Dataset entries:

┄┄┄┄┄┄

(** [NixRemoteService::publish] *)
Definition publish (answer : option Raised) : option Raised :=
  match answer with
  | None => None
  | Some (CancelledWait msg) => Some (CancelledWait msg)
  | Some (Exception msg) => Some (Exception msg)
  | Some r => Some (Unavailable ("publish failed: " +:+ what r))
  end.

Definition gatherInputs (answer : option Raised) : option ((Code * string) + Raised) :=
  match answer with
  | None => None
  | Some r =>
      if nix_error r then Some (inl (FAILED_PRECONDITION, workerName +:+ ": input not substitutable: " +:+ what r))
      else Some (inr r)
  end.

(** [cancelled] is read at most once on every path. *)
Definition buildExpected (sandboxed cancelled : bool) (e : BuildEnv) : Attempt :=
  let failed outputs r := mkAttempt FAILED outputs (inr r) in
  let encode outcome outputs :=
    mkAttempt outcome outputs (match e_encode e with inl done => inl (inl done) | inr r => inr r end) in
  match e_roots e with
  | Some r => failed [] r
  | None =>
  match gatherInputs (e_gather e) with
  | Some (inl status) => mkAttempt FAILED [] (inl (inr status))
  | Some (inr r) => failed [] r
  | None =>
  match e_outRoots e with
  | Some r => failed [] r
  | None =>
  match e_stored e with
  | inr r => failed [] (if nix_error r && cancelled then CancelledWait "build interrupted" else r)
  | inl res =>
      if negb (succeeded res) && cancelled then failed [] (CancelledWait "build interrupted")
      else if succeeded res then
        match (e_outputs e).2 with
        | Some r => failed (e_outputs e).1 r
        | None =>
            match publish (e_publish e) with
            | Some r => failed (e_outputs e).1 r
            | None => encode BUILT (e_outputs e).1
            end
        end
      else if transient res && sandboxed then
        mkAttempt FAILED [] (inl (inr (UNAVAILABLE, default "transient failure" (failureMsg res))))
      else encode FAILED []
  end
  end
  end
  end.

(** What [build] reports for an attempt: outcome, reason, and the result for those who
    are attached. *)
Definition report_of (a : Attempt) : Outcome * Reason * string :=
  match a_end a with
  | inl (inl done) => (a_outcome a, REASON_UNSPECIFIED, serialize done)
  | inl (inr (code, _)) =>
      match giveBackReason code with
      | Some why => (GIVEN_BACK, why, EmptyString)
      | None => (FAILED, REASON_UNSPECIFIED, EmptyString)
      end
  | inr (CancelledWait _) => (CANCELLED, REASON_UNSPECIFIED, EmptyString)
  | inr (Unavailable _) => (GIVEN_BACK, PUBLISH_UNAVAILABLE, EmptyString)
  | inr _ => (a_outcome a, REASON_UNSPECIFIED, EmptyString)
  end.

┄┄┄┄┄┄

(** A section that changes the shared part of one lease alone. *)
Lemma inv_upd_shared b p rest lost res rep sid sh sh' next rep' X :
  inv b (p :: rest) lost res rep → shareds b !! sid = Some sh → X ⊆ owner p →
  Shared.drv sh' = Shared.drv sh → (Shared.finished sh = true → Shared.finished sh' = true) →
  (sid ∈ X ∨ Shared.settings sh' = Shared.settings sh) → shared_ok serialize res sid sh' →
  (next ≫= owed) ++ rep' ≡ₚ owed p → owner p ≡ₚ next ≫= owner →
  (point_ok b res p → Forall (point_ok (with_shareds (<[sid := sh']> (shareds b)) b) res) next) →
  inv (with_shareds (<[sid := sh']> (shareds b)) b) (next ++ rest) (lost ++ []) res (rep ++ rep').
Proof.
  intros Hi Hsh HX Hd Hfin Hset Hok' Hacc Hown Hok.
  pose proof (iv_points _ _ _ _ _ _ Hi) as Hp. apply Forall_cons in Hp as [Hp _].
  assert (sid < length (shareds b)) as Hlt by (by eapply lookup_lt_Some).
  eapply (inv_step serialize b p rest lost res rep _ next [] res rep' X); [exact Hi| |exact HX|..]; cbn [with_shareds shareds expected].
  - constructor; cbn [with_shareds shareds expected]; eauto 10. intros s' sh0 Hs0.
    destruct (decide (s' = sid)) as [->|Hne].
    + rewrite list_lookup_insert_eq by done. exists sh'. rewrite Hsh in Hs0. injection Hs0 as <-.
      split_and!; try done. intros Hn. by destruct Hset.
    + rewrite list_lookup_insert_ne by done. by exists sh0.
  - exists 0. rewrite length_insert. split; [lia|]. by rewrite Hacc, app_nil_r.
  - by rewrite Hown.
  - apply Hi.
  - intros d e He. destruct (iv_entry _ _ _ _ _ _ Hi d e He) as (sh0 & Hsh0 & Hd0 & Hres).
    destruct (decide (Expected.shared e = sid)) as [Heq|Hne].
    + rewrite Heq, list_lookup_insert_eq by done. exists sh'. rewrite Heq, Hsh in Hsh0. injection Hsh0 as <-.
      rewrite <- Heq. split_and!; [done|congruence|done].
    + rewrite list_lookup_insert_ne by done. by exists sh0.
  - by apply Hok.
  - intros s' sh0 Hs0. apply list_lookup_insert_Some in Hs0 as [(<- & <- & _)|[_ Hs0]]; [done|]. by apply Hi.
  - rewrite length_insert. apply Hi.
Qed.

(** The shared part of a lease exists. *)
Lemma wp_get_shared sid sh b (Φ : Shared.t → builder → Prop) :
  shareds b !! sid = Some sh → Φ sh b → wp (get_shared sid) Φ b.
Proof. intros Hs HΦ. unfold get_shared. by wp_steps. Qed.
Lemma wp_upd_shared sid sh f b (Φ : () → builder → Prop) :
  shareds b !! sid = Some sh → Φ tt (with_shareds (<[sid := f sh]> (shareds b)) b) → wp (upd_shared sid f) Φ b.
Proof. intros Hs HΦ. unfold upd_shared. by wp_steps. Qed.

┄┄┄┄┄┄

▸ Problem
All lines above from the one containing "(** A section" to the one containing "split_and!; try done." must be repeated exactly, both lines included, and no others.

▸ Response area
(** A section that changes the shared part of one lease alone. *)
Lemma inv_upd_shared b p rest lost res rep sid sh sh' next rep' X :
  inv b (p :: rest) lost res rep → shareds b !! sid = Some sh → X ⊆ owner p →
  Shared.drv sh' = Shared.drv sh → (Shared.finished sh = true → Shared.finished sh' = true) →
  (sid ∈ X ∨ Shared.settings sh' = Shared.settings sh) → shared_ok serialize res sid sh' →
  (next ≫= owed) ++ rep' ≡ₚ owed p → owner p ≡ₚ next ≫= owner →
  (point_ok b res p → Forall (point_ok (with_shareds (<[sid := sh']> (shareds b)) b) res) next) →
  inv (with_shareds (<[sid := sh']> (shareds b)) b) (next ++ rest) (lost ++ []) res (rep ++ rep').
Proof.
  intros Hi Hsh HX Hd Hfin Hset Hok' Hacc Hown Hok.
  pose proof (iv_points _ _ _ _ _ _ Hi) as Hp. apply Forall_cons in Hp as [Hp _].
  assert (sid < length (shareds b)) as Hlt by (by eapply lookup_lt_Some).
  eapply (inv_step serialize b p rest lost res rep _ next [] res rep' X); [exact Hi| |exact HX|..]; cbn [with_shareds shareds expected].
  - constructor; cbn [with_shareds shareds expected]; eauto 10. intros s' sh0 Hs0.
    destruct (decide (s' = sid)) as [->|Hne].
    + rewrite list_lookup_insert_eq by done. exists sh'. rewrite Hsh in Hs0. injection Hs0 as <-.
      split_and!; try done. intros Hn. by destruct Hset.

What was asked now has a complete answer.